Salicylic acid (2-hydroxy benzoic acid; SA) is one of a range of chemicals that induce

systemic resistance (Gorlach et al., 1996). SA is a natural phenolic compound present in

many plants and is an important component in the signal transduction pathway and involved

in local and systemic resistance to pathogens (Delaney et al., 1995). Salicylic acid is a plant-

derived compound and plays an important role in plant defense by the development of SAR

against pathogens (Ryals et al., 1994) and by increasing antioxidant enzymes (Janda et al.,

1999). It was also reported that SA induced plant resistance against pathogens and stimulated

plant growth (Nickell, 1983; Vidhyasekaran, 1990).

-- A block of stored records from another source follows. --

(** * Double Q-Learning: a shallow embedding of [Algorithms/double_q_learning.py]

    The development follows the Python source line by line.

    - A value table ([Q_a], [Q_b], the merged [Q]) is a Python [dict] from
      states to one-dimensional numpy arrays; it is modelled as a [gmap] from
      states to lists of scalars. The model keeps what the tables hold, not
      which dict and array objects hold it: it is exact for tables that are
      separate objects with one array per entry (what two dict literals and
      [np.zeros] give). A caller can also pass one dict, or one array, under
      two names, and a store through one name is then seen through the
      other. What the properties below say of the tables after a pass is
      chosen so as not to depend on it: the key sets, the lengths of the
      rows, the values read before the one store of the pass, the entry
      stored, and the entries at other indices than the one stored to.
    - The scalars (numpy [float64] values, Python numbers) are kept abstract:
      the class [Scalar] only provides the operations the source applies to
      them, so every statement below holds for any arithmetic, rounding
      included.
    - The global numpy random state and the environment are threaded
      explicitly through every call ([RandomSource], [Environment]).
    - Python exceptions are the [Raise] outcome, and the [while True] loop of
      an episode is bounded by a fuel argument whose exhaustion is the
      [OutOfFuel] outcome. *)

From Stdlib Require Import ZArith Lia.
From stdpp Require Import base option list gmap fin_maps.

(** ** Outcomes of a computation *)

Inductive exn : Type :=
  | KeyError
  | IndexError
  | ValueError
  | AttributeError.

Inductive outcome (A : Type) : Type :=
  | Ret (a : A)
  | Raise (e : exn)
  | OutOfFuel.

Arguments Ret {A} a.
Arguments Raise {A} e.
Arguments OutOfFuel {A}.

#[global] Instance outcome_ret : MRet outcome := fun A a => Ret a.

#[global] Instance outcome_bind : MBind outcome := fun A B f m =>
  match m with
  | Ret a => f a
  | Raise e => Raise e
  | OutOfFuel => OutOfFuel
  end.

Definition returns {A : Type} (m : outcome A) : Prop := exists a, m = Ret a.

(** ** Interfaces of the collaborators *)

(** The arithmetic the source performs on table entries, rewards and
    hyper-parameters; [fleb x y] is the comparison [x <= y]. *)
Class Scalar (F : Type) : Type := {
  fzero : F;
  fadd : F -> F -> F;
  fsub : F -> F -> F;
  fmul : F -> F -> F;
  fleb : F -> F -> bool
}.

(** The numpy global random state: [random_uniform] is the raw draw of
    [np.random.uniform(0, 1)] and [random_integers lo hi] the raw draw of
    [np.random.randint(lo, hi)] for [lo < hi]. *)
Class RandomSource (F G : Type) : Type := {
  random_uniform : G -> F * G;
  random_integers : nat -> nat -> G -> nat * G
}.

(** The environment object: the two attributes probed for the number of
    actions ([env.action_space.n], then [env.nA]), [env.reset()] and
    [env.step(action)]; the fourth component of a transition is ignored by
    the source and left out. *)
Class Environment (State F E : Type) : Type := {
  action_space_n : E -> option nat;
  nA : E -> option nat;
  reset : E -> State * E;
  step : E -> nat -> State * F * bool * E
}.

(** ** numpy arrays and Python dicts *)

Section Numpy.
Context {F : Type} `{Scalar F}.

(** [np.zeros(n)] *)
Definition np_zeros (n : nat) : list F := replicate n fzero.

(** [x + y] on one-dimensional arrays: element-wise for equal lengths, an
    array of length one is broadcast, any other pair of shapes raises
    [ValueError]. *)
Definition np_add (x y : list F) : outcome (list F) :=
  if Nat.eqb (length x) (length y) then Ret (zip_with fadd x y)
  else match x, y with
       | [a], _ => Ret (fadd a <$> y)
       | _, [b] => Ret ((fun a => fadd a b) <$> x)
       | _, _ => Raise ValueError
       end.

Salicylic acid was reported to reduce the mycelial growth and zoospore germination

of P. aphanidermatum (Chen et al., 1999) and was shown to induce resistance to Cucumber

Mosaic Virus (CMV) and increase the yield characters in squash and tobacco (Mayers et al.,

2005; Kone et al., 2009).

Abo-Elyousr et al. (2009) proved that combined application of salicylic acid, bion, T.

hamatum and Paecilomyces lilacinus completely reduced the incidence of root rot disease in

cotton caused by Fusarium spp. and Pythium debaryanum. Similar such results have been

reported in Mulberry (Gupta et al., 2008) and in Chilli (Anand et al., 2009). Foliar

application of salicylic acid significantly reduced the leaf blight disease (Alternaria

alternata) intensity and increased the pod yield (Chitra et al., 2008).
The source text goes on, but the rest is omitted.